I am yet to read this but in case you didn’t know there’s a book by HP on Virtual Connect. I haven’t used Virtual Connect at all except briefly see it for the first time when my colleagues showed it to me last month. I have to update the Virtual Connect firmware for our enclosures now so am looking into how I can do that. Here are some more documents I am yet to read; linking them here as a bookmark to myself:
- A PDF giving an overview of Virtual Connect
- A page with all the documentation HP has on Virtual Connect and related
- A page with many whitepapers and manuals on how Virtual Connect works
Virtual Connect firmware can be done via HP SUM/ SPP. It can also be done independently via the Virtual Connect Support Utility (VCSU).

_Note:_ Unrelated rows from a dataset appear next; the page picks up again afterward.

(** The descriptors a process holds, call by call; a call on a
    descriptor that is not held is refused. *)
Definition uses (held : list Z) (ev : event) : option (list Z) :=
  match ev with
  | ESocket _ _ _ (Some n) => Some (Z.of_nat n :: held)
  | ESocket _ _ _ None => Some held
  | EAccept fd _ r =>
      if holds fd held
      then Some match r with
                | Some (c, _) => Z.of_nat c :: held
                | None => held
                end
      else None
  | EClose fd _ => if holds fd held then Some (remove_first fd held) else None
  | ESetsockopt fd _ _ _ _ _ | EBind fd _ _ _ | EListen fd _ _
  | EConnect fd _ _ _ | ESend fd _ _ _ | ERecv fd _ _ _
  | ESendto fd _ _ _ _ _ | ERecvfrom fd _ _ _ _ =>
      if holds fd held then Some held else None
  | EInetPton _ _ _ | EWrite _ _ => Some held
  end.

(** A call, other than [close], that failed. *)
Definition failed (ev : event) : bool :=
  match ev with
  | ESocket _ _ _ None | ESetsockopt _ _ _ _ _ false | EBind _ _ _ false
  | EListen _ _ false | EAccept _ _ None | EConnect _ _ _ false
  | ESend _ _ _ (SendReturns None) | ERecv _ _ _ None
  | ESendto _ _ _ _ _ None
  | ERecvfrom _ _ _ _ None
  | EInetPton _ _ PtonMalformed | EInetPton _ _ PtonNoFamily => true
  | _ => false
  end.

Definition is_errno (p : piece) : bool :=
  match p with Errno => true | _ => false end.

(** Reports of failures: a failed call is followed at once by a line on
    the error stream that gives the reason, and the error stream gets no
    other line.  The state tells whether a report is due. *)
Definition reports (due : bool) (ev : event) : option bool :=
  match ev with
  | EWrite Stderr text =>
      if due && existsb is_errno text then Some false else None
  | _ => if due then None else Some (failed ev)
  end.

(** [preceded p q tr]: no call that satisfies [q] comes in [tr] before
    a call that satisfies [p]. *)
Fixpoint preceded (p q : event -> bool) (tr : list event) : bool :=
  match tr with
  | [] => true
  | ev :: rest => if p ev then true else negb (q ev) && preceded p q rest
  end.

- This PDF (which can be found via the second bullet point above) is very useful. It is a document outlining the steps involved in upgrading the Virtual Connect firmware. It’s from 2013 but I couldn’t find anything newer on HP’s website.
- The above PDF is also linked to from this excellent blog post that talks about how to upgrade the firmware without any downtime.
- VCSU can be downloaded from this page.
- Here’s a page with some of its more useful commands.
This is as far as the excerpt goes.